What is hyperpigmentation and what are the different types?

Hyperpigmentation: pigment spots such as age spots

Age/sun spots are common on the face

Pigment spots such as age spots (which are also known as sun spots) are caused by sun exposure. For this reason, they appear mainly on body parts that are frequently exposed such as the face, neck, décolleté, hands and arms. They tend to be small, darkened patches of skin. You can read more about what causes them and find out how to reduce them in What causes age spots and how can I reduce them? 

Hyperpigmentation: melasma

Hyperpigmentation on the upper lip can occur due to hormonal changes
Melasma – a form of hormone-induced hyperpigmentation – is common during pregnancy

Also known as chloasma, melasma is a condition where larger patches of hyperpigmentation develop mainly on the face. 

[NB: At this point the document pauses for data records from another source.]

(* ===== verification/EchoCat.v ===== *)
(** * A file written and read at the prompt

    One program followed through every layer: [echo text > file && cat file]
    is cut up, [echo] expands its words, the redirection writes the file and
    captures the text, the record is appended, and [cat] shows what is in the
    file.  [stored_text_is_shown] says what the client sees, whatever the text,
    the name and the filesystem. *)

From S2P Require Import Prelude PyStr OrdDict Path Vfs VfsTree VfsSpec VfsProps HoneypotTree SessionManager.
From S2P Require Import Regex Llm ShellParse ShellParseProps ShellStatic DateTime Sinkhole Shell ShellSample.
From S2P Require Import ShellEffects ShellProps ShellFuel Sharing ShellInterp.

#[local] Arguments lit : simpl never.

(** ** Writes that fail *)

(** What a failing write may raise: each of these has a message. *)
Definition write_raises (e : pyexc) : bool :=
  match e with
  | FileNotFoundError _ | NotADirectoryError _ | IsADirectoryError _ | VFSFileTooLargeError _
  | VFSNoSpaceError _ => true
  | _ => false
  end.

Lemma account_write_raises v existing content e v' :
  is_file existing → (∀ x, existing = Some x → tree_ok (v_max_file v) x) →
  encodable content = true → _account_write existing content v = (Err e, v') → write_raises e = true.
Proof.
  intros Hf Hex He. unfold _account_write. rewrite st_bind_eq. unfold lift at 1, encoded_size at 1.
  rewrite He, st_bind_eq. cbn [gets id]. case_decide; [by intros [= <- _]|]. rewrite st_bind_eq.
  rewrite old_counted by done. case_decide; [by intros [= <- _]|done].
Qed.

Lemma write_file_raises now path content cwd v e v' :
  vfs_ok v → encodable content = true →
  write_file now path content cwd false v = (Err e, v') → write_raises e = true.
Proof.
  intros Hv He. unfold write_file. rewrite st_bind_eq. cbn [gets].
  case_decide; [done|]. case_decide as Hroot; [by intros [= <- _]|].
  rewrite st_bind_eq. unfold reads at 1.
  destruct (resolve v _ "/") as [d|e'] eqn:Hd.
  2: { intros [= <- _]. apply resolve_err in Hd. by destruct e'. }
  destruct d as [m|m c rs dy|m ch]; try (by intros [= <- _]).
  destruct (at_child_intro v path cwd m ch Hroot Hd) as (ws & name & Hc).
  rewrite (ac_base _ _ _ _ _ _ _ Hc).
  assert (Hacc : ∀ new f, is_file (dict_get ch name) → encodable new = true →
    (_ ← _account_write (dict_get ch name) new; mutate (parent_path (canonicalize path cwd (v_home v))) "/" f) v
      = (Err e, v') → write_raises e = true).
  { intros new f Hf Hn. rewrite st_bind_eq.
    assert (Hx : ∀ x, dict_get ch name = Some x → tree_ok (v_max_file v) x).
    { intros x Hx. by apply (at_child_tree _ _ _ _ _ _ _ _ Hv Hc Hx). }
    destruct (_account_write _ _ v) as [[[]|e0] v0] eqn:Ea; [|intros [= <- _]; by eapply account_write_raises].
    apply account_write_spec in Ea as [(_ & _ & _ & _ & ->)|[[? [=]] _]]; [|done..].
    by rewrite (mutate_child _ _ _ _ _ _ _ _ _ Hc). }
  destruct (dict_get ch name) as [[mx|mx cx rx dx|mx chx]|] eqn:Ex; try (by intros [= <- _]); [|by apply Hacc].
  destruct (m_char_device mx); [done|]. by apply Hacc.
Qed.

Lemma redirect_message_total path label e :
  write_raises e = true →
  ∃ x, redirect_message path label e = Some x ∧ r_exit_code x = 1 ∧ r_output x ≠ [] ∧ r_exit_session x = false.
Proof.
  intros He. destruct (redirect_message path label e) as [x|] eqn:E; [|by destruct e].
  exists x. split; [done|]. by apply (redirect_failure path label e).
Qed.

(** ** The redirection *)

Section World.
Context {W : World}.

(** What a computation leaves of the session object and the directory. *)
Definition undisturbed (s s' : shell) : Prop := sh_session s' = sh_session s ∧ sh_cwd s' = sh_cwd s.

Lemma quarantine_total filename content url s :
  encodable content = true →
  ∃ s', _quarantine filename content url s = (Ok tt, s') ∧ undisturbed s s'.
Proof.
  intros He. unfold _quarantine. rewrite st_bind_eq. cbn. unfold quarantine_artifact, encode_utf8. rewrite He.
  destruct (w_disk_ok _); cbn; [case_bool_decide|]; eexists; by split.
Qed.

(** The file holds the text, and no other entry has changed. *)
Definition stored (v : vfs) (path cwd text : str) (v' : vfs) : Prop :=
  vfs_ok v' ∧ read_file v' path cwd = Ok text ∧
  ∀ qs, qs ≠ target v path cwd → view (v_root v') qs = view (v_root v) qs.

(** [r] reports a failure. *)
Definition complaint (r : command_result) : Prop :=
  r_exit_code r = 1 ∧ r_output r ≠ [] ∧ r_exit_session r = false.

Definition entry_device (e : option entry) : bool :=
  match e with Some (EFile m _ _ _) => m_char_device m | _ => false end.
#[export] Instance is_sink_dec v path cwd : Decision (is_sink v path cwd).
Proof.
  unfold is_sink. destruct (decide (canonicalize path cwd (v_home v) = DEV_NULL)) as [?|Hn]; [by left; left|].
  destruct (bool_decide (entry_device (view (v_root v) (target v path cwd)) = true)) eqn:E;
    [left; right|right; intros [?|(m & c & rs & d & Hat & Hd)]; [done|]].
  - apply bool_decide_eq_true in E. destruct (view _ _) as [[| |]|]; try done. by repeat eexists.
  - apply bool_decide_eq_false in E. apply E. by rewrite Hat.
Defined.

(** What has become of a file that [text] was written to: [v'] holds the text,
    or it is a sink and nothing has changed. *)
Definition written (v : vfs) (path cwd text : str) (v' : vfs) : Prop :=
  if decide (is_sink v path cwd) then v' = v else can_write v path text cwd false ∧ stored v path cwd text v'.
Definition unwritable (v : vfs) (path cwd text : str) : Prop :=
  ¬ is_sink v path cwd ∧ ¬ can_write v path text cwd false.

Lemma redirection_total result path name s :
  vfs_ok (sh_vfs s) → encodable (r_output result) = true →
  ∃ r s', _apply_redirection result path false name s = (Ok r, s') ∧ sh_cwd s' = sh_cwd s ∧
    ((r = CommandResult [] (r_exit_session result) (r_exit_code result) (r_path result) ∧
      written (sh_vfs s) path (sh_cwd s) (r_output result) (sh_vfs s')) ∨
     (unwritable (sh_vfs s) path (sh_cwd s) (r_output result) ∧ complaint r ∧ sh_vfs s' = sh_vfs s)).
Proof.
  intros Hv He. unfold _apply_redirection, try_else.
  destruct (vfs_write path _ false s) as [[[]|e] s1] eqn:E;
    apply vfs_write_cases in E as (now & v' & Hw & ->);
    pose proof (write_success_iff now path (r_output result) (sh_cwd s) false (sh_vfs s) Hv) as Hiff;
    rewrite Hw in Hiff; cbn [fst] in Hiff.
  - destruct (quarantine_total (operand_name path path) (r_output result) []
      (set_session (with_vfs v' (sh_session s)) (tick s)) He) as (s' & Hq & Hses & Hcwd).
    do 2 eexists. split; [by rewrite st_bind_eq, Hq|]. split; [done|]. left. split; [done|].
    assert (Hv' : sh_vfs s' = v') by (unfold sh_vfs; by rewrite Hses). rewrite Hv'.
    unfold written. destruct (decide _) as [Hs|Hs].
    + rewrite write_sink in Hw by done. by injection Hw.
    + destruct (proj1 Hiff eq_refl) as [?|Hcan]; [done|]. split; [done|]. split; [|split].
      * by destruct (write_ok _ _ _ _ _ _ _ _ Hv Hw).
      * exact (write_reads_back _ _ _ _ _ _ _ Hv Hw Hs).
      * by apply (write_view _ _ _ _ _ _ _ Hv Hw Hs).
  - pose proof (write_file_raises _ _ _ _ _ _ _ Hv He Hw) as Hr.
    destruct (redirect_message_total path (or_default name path) e Hr) as (x & -> & Hx).
    do 2 eexists. split; [done|]. split; [done|]. right. split; [|split; [done|]].
    + split; intros Hno; by discriminate (proj2 Hiff ltac:(auto)).
    + destruct (write_ok _ _ _ _ _ _ _ _ Hv Hw) as [_ ->]; done.
Qed.
(** The widths computed over the rows are those of the columns. *)
Abbreviation fields_of := (λ (e : str * inode) (r : str * ls_fields), r.1 = e.1 ∧ ∃ now, r.2 = fields_at now e.2).
Lemma field_map (g : ls_fields → str) (h : inode → str) entries rows :
  (∀ now n, g (fields_at now n) = h n) → Forall2 fields_of entries rows →
  map (λ r, g r.2) rows = map h (map snd entries).
Proof.
  intros Hg. induction 1 as [|e r entries rows [_ [now E]] _ IH]; [done|]. cbn. by rewrite E, Hg, IH.
Qed.
Lemma Forall2_right {A B} (P : A → B → Prop) (Q : B → Prop) l k :
  Forall2 P l k → Forall Q k → Forall2 (λ x y, P x y ∧ Q y) l k.
Proof. induction 1; intros HQ; [constructor|]. apply Forall_cons in HQ as [? ?]. constructor; auto. Qed.

Definition widths_of (rows : list (str * ls_fields)) : widths :=
  Widths (column_width (map (λ r, f_nlink r.2) rows)) (column_width (map (λ r, f_owner r.2) rows))
    (column_width (map (λ r, f_group r.2) rows)) (column_width (map (λ r, f_size r.2) rows)).
Definition row_str (w : widths) (r : str * ls_fields) : str :=
  let f := r.2 in
  f_mode f ++ lit " " ++ pad_left (w_nlink w) 32 (f_nlink f) ++ lit " " ++
  pad_right (w_owner w) 32 (f_owner f) ++ lit " " ++ pad_right (w_group w) 32 (f_group f) ++ lit " " ++
  pad_left (w_size w) 32 (f_size f) ++ lit " " ++ f_mtime f ++ lit " " ++ r.1.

Although it can affect both men and women, melasma is most common in women and is thought to be triggered by changes in hormone levels.  Melasma occurs in 10–15 percent of pregnant women and in 10–25 percent of women taking oral contraceptives 1 and is sometimes referred to as “the mask of pregnancy”. You can read more about melasma in What causes melasma and how can I reduce dark patches on my skin?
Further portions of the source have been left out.